## [What is expected]
Report all lines of the records that contain "Context".

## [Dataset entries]
⟨

Lemma release_major_links h maj M :
  majors h !! maj = Some M ->
  (maj_prev M <> 0 -> is_Some (majors h !! maj_prev M)) ->
  (maj_next M <> 0 -> is_Some (majors h !! maj_next M)) ->
  exists h', release_major maj h = Ok h'
    /\ (forall x Mx, x <> 0 -> ~ (maj <= x < maj + maj_pages M * 4096) -> majors h !! x = Some Mx ->
          majors h' !! x = Some (relinked_major M x Mx))
    /\ minors h' = drop_range maj (maj_pages M * 4096) (minors h)
    /\ align_words h' = drop_range maj (maj_pages M * 4096) (align_words h)
    /\ l_memRoot h' = (if l_memRoot h =? maj then maj_next M else l_memRoot h)
    /\ l_bestBet h' = (if l_bestBet h =? maj then 0 else l_bestBet h)
    /\ l_locked h' = l_locked h /\ pages h' = sys_free_pages maj (maj_pages M) (pages h).
Proof using.
  intros HM Hp Hn. unfold release_major. rewrite (get_major_Ok _ _ _ HM). cbn [mbind outcome_bind].
  set (h1 := if l_bestBet _ =? maj then _ else _).
  assert (Q : majors h1 = majors h /\ minors h1 = minors h /\ align_words h1 = align_words h
    /\ l_memRoot h1 = (if l_memRoot h =? maj then maj_next M else l_memRoot h)
    /\ l_bestBet h1 = (if l_bestBet h =? maj then 0 else l_bestBet h)
    /\ l_locked h1 = l_locked h /\ pages h1 = pages h).
  { unfold h1. destruct (l_memRoot h =? maj); simpl; destruct (l_bestBet h =? maj); repeat split. }
  clearbody h1. destruct Q as (Q1 & Q2 & Q3 & Q4 & Q5 & Q6 & Q7).
  assert (H2 : exists h2, (if maj_prev M =? 0 then Ok h1
       else p ← get_major (maj_prev M) h1; Ok (put_major (maj_prev M) (with_next p (maj_next M)) h1)) = Ok h2
    /\ minors h2 = minors h1 /\ align_words h2 = align_words h1 /\ l_memRoot h2 = l_memRoot h1
    /\ l_bestBet h2 = l_bestBet h1 /\ l_locked h2 = l_locked h1 /\ pages h2 = pages h1
    /\ forall x Mx, x <> 0 -> majors h !! x = Some Mx -> majors h2 !! x =
         Some (with_next Mx (if decide (x = maj_prev M) then maj_next M else maj_next Mx))).
  { destruct (Z.eqb_spec (maj_prev M) 0) as [E|E].
    - exists h1. split; [reflexivity|]. repeat (split; [reflexivity|]). intros x Mx Hx HMx.
      rewrite decide_False by congruence. rewrite Q1, HMx. destruct Mx. reflexivity.
    - destruct (Hp E) as [q Hq]. rewrite <- Q1 in Hq. rewrite (get_major_Ok _ _ _ Hq). cbn [mbind outcome_bind].
      eexists. split; [reflexivity|]. repeat (split; [reflexivity|]). intros x Mx Hx HMx. simpl.
      rewrite <- Q1 in HMx. destruct (decide (x = maj_prev M)) as [->|Hne].
      + rewrite lookup_insert_eq. rewrite Hq in HMx. injection HMx as <-. reflexivity.
      + rewrite lookup_insert_ne by congruence. rewrite HMx. destruct Mx. reflexivity. }
  destruct H2 as (h2 & E2 & J1 & J2 & J3 & J4 & J5 & J6 & J7). rewrite E2. cbn [mbind outcome_bind].
  assert (H3 : exists h3, (if maj_next M =? 0 then Ok h2
       else n ← get_major (maj_next M) h2; Ok (put_major (maj_next M) (with_prev n (maj_prev M)) h2)) = Ok h3
    /\ minors h3 = minors h2 /\ align_words h3 = align_words h2 /\ l_memRoot h3 = l_memRoot h2
    /\ l_bestBet h3 = l_bestBet h2 /\ l_locked h3 = l_locked h2 /\ pages h3 = pages h2
    /\ forall x Mx, x <> 0 -> majors h !! x = Some Mx -> majors h3 !! x = Some (relinked_major M x Mx)).
  { destruct (Z.eqb_spec (maj_next M) 0) as [E|E].
    - exists h2. split; [reflexivity|]. repeat (split; [reflexivity|]). intros x Mx Hx HMx.
      rewrite (J7 x Mx Hx HMx). unfold relinked_major.
      rewrite (decide_False (P := x = maj_next M)) by congruence. reflexivity.
    - destruct (Hn E) as [q Hq]. pose proof (J7 _ q E Hq) as Hq2. rewrite (get_major_Ok _ _ _ Hq2).
      cbn [mbind outcome_bind]. eexists. split; [reflexivity|]. repeat (split; [reflexivity|]).
      intros x Mx Hx HMx. simpl. unfold relinked_major. destruct (decide (x = maj_next M)) as [->|Hne].
      + rewrite lookup_insert_eq. rewrite Hq in HMx. injection HMx as <-. reflexivity.
      + rewrite lookup_insert_ne by congruence. exact (J7 x Mx Hx HMx). }
  destruct H3 as (h3 & E3 & K1 & K2 & K3 & K4 & K5 & K6 & K7). rewrite E3. cbn [mbind outcome_bind].
  eexists. split; [reflexivity|]. unfold l_pageSize. simpl.
  split. { intros x Mx Hx Hout HMx. rewrite drop_range_lookup by exact Hout. exact (K7 x Mx Hx HMx). }
  split; [f_equal; congruence|]. split; [f_equal; congruence|]. split; [congruence|]. split; [congruence|].
  split; [congruence|]. f_equal. congruence.
Qed.

Lemma entry_without (L1 L2 : list (Z * list Z)) maj e : NoDup (L1 ++ (maj, []) :: L2).*1 ->
  e ∈ L1 ++ L2 -> e.1 <> maj /\ e ∈ L1 ++ (maj, []) :: L2.
Proof using.
  intros Hnd He.
  assert (Hin : e ∈ L1 ++ (maj, []) :: L2).
  { rewrite <- Permutation_middle. apply list_elem_of_further, He. }
  split; [|exact Hin]. intros E. rewrite fmap_app in Hnd. simpl in Hnd. rewrite <- Permutation_middle in Hnd.
  apply NoDup_cons in Hnd as [Hn _]. apply Hn. rewrite <- fmap_app, <- E.
  apply list_elem_of_fmap. exists e. auto.
Qed.

(** The major blocks that remain are outside the released pages. *)
Lemma release_outside h L1 L2 maj M a l Ma : heap_inv h (L1 ++ (maj, []) :: L2) ->
  majors h !! maj = Some M -> (a, l) ∈ L1 ++ L2 -> majors h !! a = Some Ma ->
  0 < a /\ (a + maj_size Ma <= maj \/ maj + maj_pages M * 4096 <= a) /\ 24 <= maj_size Ma
  /\ owned (pages h) !! maj = Some (maj_pages M).
Proof using.
  intros HI HM Ha HMa. destruct (entry_without _ _ _ _ (hi_nodup _ _ HI) Ha) as [Hne Hin]. simpl in Hne.
  assert (Hm : (maj, []) ∈ L1 ++ (maj, []) :: L2) by (apply elem_of_app; right; apply list_elem_of_here).
  pose proof (entries_disjoint _ _ _ _ _ _ _ _ HI Hin Hm HMa HM Hne) as Hd.
  destruct (major_ok_range _ _ _ (hi_major _ _ HI maj [] Hm)) as (M0 & HM0 & _ & Es & _ & _ & _ & Ho & _).
  rewrite HM in HM0. injection HM0 as <-. rewrite Es in Hd.
  destruct (major_ok_range _ _ _ (hi_major _ _ HI a l Hin)) as (N & HN & G1 & _ & _ & _ & G5 & _ & _).
  rewrite HMa in HN. injection HN as <-. split; [exact G1|]. split; [exact Hd|]. split; [lia|exact Ho].
Qed.

Section released.
Context (h h' : heap P) (L1 L2 : list (Z * list Z)) (maj : Z) (M : major_block).
Local Notation L := (L1 ++ (maj, []) :: L2).
Context (HI : heap_inv h L) (HM : majors h !! maj = Some M)
  (R1 : forall x Mx, x <> 0 -> ~ (maj <= x < maj + maj_pages M * 4096) -> majors h !! x = Some Mx ->
     majors h' !! x = Some (relinked_major M x Mx))
  (R2 : minors h' = drop_range maj (maj_pages M * 4096) (minors h))
  (R3 : align_words h' = drop_range maj (maj_pages M * 4096) (align_words h))
  (R4 : l_memRoot h' = (if l_memRoot h =? maj then maj_next M else l_memRoot h))
  (R5 : l_bestBet h' = (if l_bestBet h =? maj then 0 else l_bestBet h))
  (R7 : pages h' = sys_free_pages maj (maj_pages M) (pages h)).

Lemma rel_fst : L.*1 = L1.*1 ++ maj :: L2.*1.
Proof using. rewrite fmap_app. reflexivity. Qed.

Lemma rel_keep a l Ma : (a, l) ∈ L1 ++ L2 -> majors h !! a = Some Ma ->
  majors h' !! a = Some (relinked_major M a Ma).
Proof using HI HM R1.
  intros Ha HMa. destruct (release_outside _ _ _ _ _ _ _ _ HI HM Ha HMa) as (O1 & O2 & O3 & _).
  apply R1; [lia|lia|exact HMa].
Qed.

Lemma rel_live x : live (L1 ++ L2) x <-> live L x.
Proof using HI.
  split; intros (a & l & Ha & Hx).
  - exists a, l. split; [apply (entry_without _ _ _ _ (hi_nodup _ _ HI) Ha)|exact Hx].
  - exists a, l. split; [|exact Hx]. rewrite <- Permutation_middle in Ha.
    apply elem_of_cons in Ha as [[= -> ->]|Ha]; [inversion Hx|exact Ha].
Qed.

Lemma rel_out a l Ma : (a, l) ∈ L1 ++ L2 -> majors h !! a = Some Ma ->
  (forall x, x ∈ l -> minors h' !! x = minors h !! x) /\
  (forall x, a + 24 <= x < a + maj_size Ma -> align_words h' !! x = align_words h !! x).
Proof using HI HM R2 R3.
  intros Ha HMa. destruct (release_outside _ _ _ _ _ _ _ _ HI HM Ha HMa) as (O1 & O2 & O3 & _). split.
  - intros x Hx. rewrite R2. apply drop_range_lookup.
    destruct (entry_without _ _ _ _ (hi_nodup _ _ HI) Ha) as [_ Hin].
    destruct (hi_major _ _ HI a l Hin) as (M0 & HM0 & _ & _ & Hca & _). rewrite HMa in HM0. injection HM0 as <-.
    destruct (chain_bounds _ _ _ _ _ _ _ _ Hca) as [_ Hi].
    destruct (Hi x Hx) as (_ & X1 & mx & _ & _ & X2 & _ & ox & Wx). apply word_ok_size in Wx. lia.
  - intros x Hx. rewrite R3. apply drop_range_lookup. lia.
Qed.

Lemma rel_chain : major_chain (majors h') 0 (l_memRoot h') (L1.*1 ++ L2.*1).
Proof using HI HM R1 R4.
  pose proof (hi_chain _ _ HI) as Hc. pose proof (hi_nodup _ _ HI) as Hnd. rewrite rel_fst in Hc, Hnd.
  assert (Er : l_memRoot h' = match L1.*1 with [] => maj_next M | _ => l_memRoot h end).
  { rewrite R4. destruct (L1.*1) as [|a A] eqn:EA.
    - destruct Hc as (-> & _). rewrite Z.eqb_refl. reflexivity.
    - destruct Hc as (-> & _). apply NoDup_cons in Hnd as [Hn _]. rewrite (proj2 (Z.eqb_neq _ _)); [reflexivity|].
      intros ->. apply Hn. apply elem_of_app. right. apply list_elem_of_here. }
  rewrite Er. eapply major_chain_remove; [exact HM|exact Hc| |].
  - apply NoDup_cons. split; [|exact Hnd]. rewrite <- rel_fst. intros H0'.
    destruct (room_diff h L 0 HI H0') as (_ & _ & _ & X). apply X. reflexivity.
  - intros x Mx Hx HMx. rewrite <- fmap_app in Hx. apply list_elem_of_fmap in Hx as ([a l] & -> & Ha).
    exact (rel_keep a l Mx Ha HMx).
Qed.

Lemma released_inv : heap_inv h' (L1 ++ L2).
Proof using All.
  constructor.
  - rewrite fmap_app. exact rel_chain.
  - pose proof (hi_nodup _ _ HI) as Hnd. rewrite rel_fst, <- Permutation_middle, <- fmap_app in Hnd.
    apply NoDup_cons in Hnd. apply Hnd.
  - intros a l Ha. destruct (entry_without _ _ _ _ (hi_nodup _ _ HI) Ha) as [Hne Hin]. simpl in Hne.
    destruct (hi_major _ _ HI a l Hin) as (Ma & HMa & Oa & Sa & Ca & Ua).
    destruct (rel_out a l Ma Ha HMa) as [X1 X2].
    destruct (release_outside _ _ _ _ _ _ _ _ HI HM Ha HMa) as (_ & _ & _ & Om).
    exists (relinked_major M a Ma). split; [exact (rel_keep a l Ma Ha HMa)|].
    split; [rewrite R7, (sys_free_spec _ _ _ Om), lookup_delete_ne by congruence; exact Oa|].
    split; [exact Sa|]. split; [exact (chain_frame _ _ _ _ _ _ _ _ _ _ Ca X1 X2)|].
    simpl. rewrite Ua. f_equal. symmetry. apply total_frame. exact X1.
  - rewrite R5. destruct (Z.eqb_spec (l_bestBet h) maj) as [|Hne]; [left; reflexivity|].
    destruct (hi_bet _ _ HI) as [E|Hin]; [left; exact E|]. right. rewrite rel_fst in Hin.
    rewrite <- Permutation_middle in Hin. apply elem_of_cons in Hin as [E|Hin]; [contradiction|].
    rewrite fmap_app. exact Hin.
Qed.

Lemma released_rep f B : heap_rep_with h L f B -> heap_rep_with h' (L1 ++ L2) f B.
Proof using All.
  intros (_ & Hw & HB).
  assert (Hm : forall b, live (L1 ++ L2) b -> minors h' !! b = minors h !! b
    /\ forall m u, minors h !! b = Some m -> word_ok (align_words h) b m u -> word_ok (align_words h') b m u).
  { intros b (a & l & Ha & Hb). destruct (entry_without _ _ _ _ (hi_nodup _ _ HI) Ha) as [_ Hin].
    destruct (hi_major _ _ HI a l Hin) as (Ma & HMa & _ & _ & Ca & _). destruct (rel_out a l Ma Ha HMa) as [X1 X2].
    split; [exact (X1 b Hb)|]. intros m u Hbm (W1 & W2 & W3 & W4). split; [exact W1|]. split; [|auto].
    destruct (chain_bounds _ _ _ _ _ _ _ _ Ca) as [_ Hi]. destruct (Hi b Hb) as (_ & Y1 & m' & Hm' & _ & Y2 & _).
    rewrite Hbm in Hm'. injection Hm' as <-. rewrite X2 by lia. exact W2. }
  split; [exact released_inv|]. split.
  - intros b m Hb Hbm. destruct (Hm b Hb) as [E Hword]. rewrite E in Hbm.
    apply Hword; [exact Hbm|]. apply Hw; [apply rel_live, Hb|exact Hbm].
  - intros p n. rewrite HB. split; intros (b & m & Hb & Hbm & Ep & En).
    + exists b, m. apply rel_live in Hb. destruct (Hm b Hb) as [E _]. rewrite E. auto.
    + exists b, m. destruct (Hm b Hb) as [E _]. rewrite E in Hbm. split; [apply rel_live, Hb|auto].
Qed.
End released.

⟩

## [Output of the task]
Context (h h' : heap P) (L1 L2 : list (Z * list Z)) (maj : Z) (M : major_block).
Context (HI : heap_inv h L) (HM : majors h !! maj = Some M)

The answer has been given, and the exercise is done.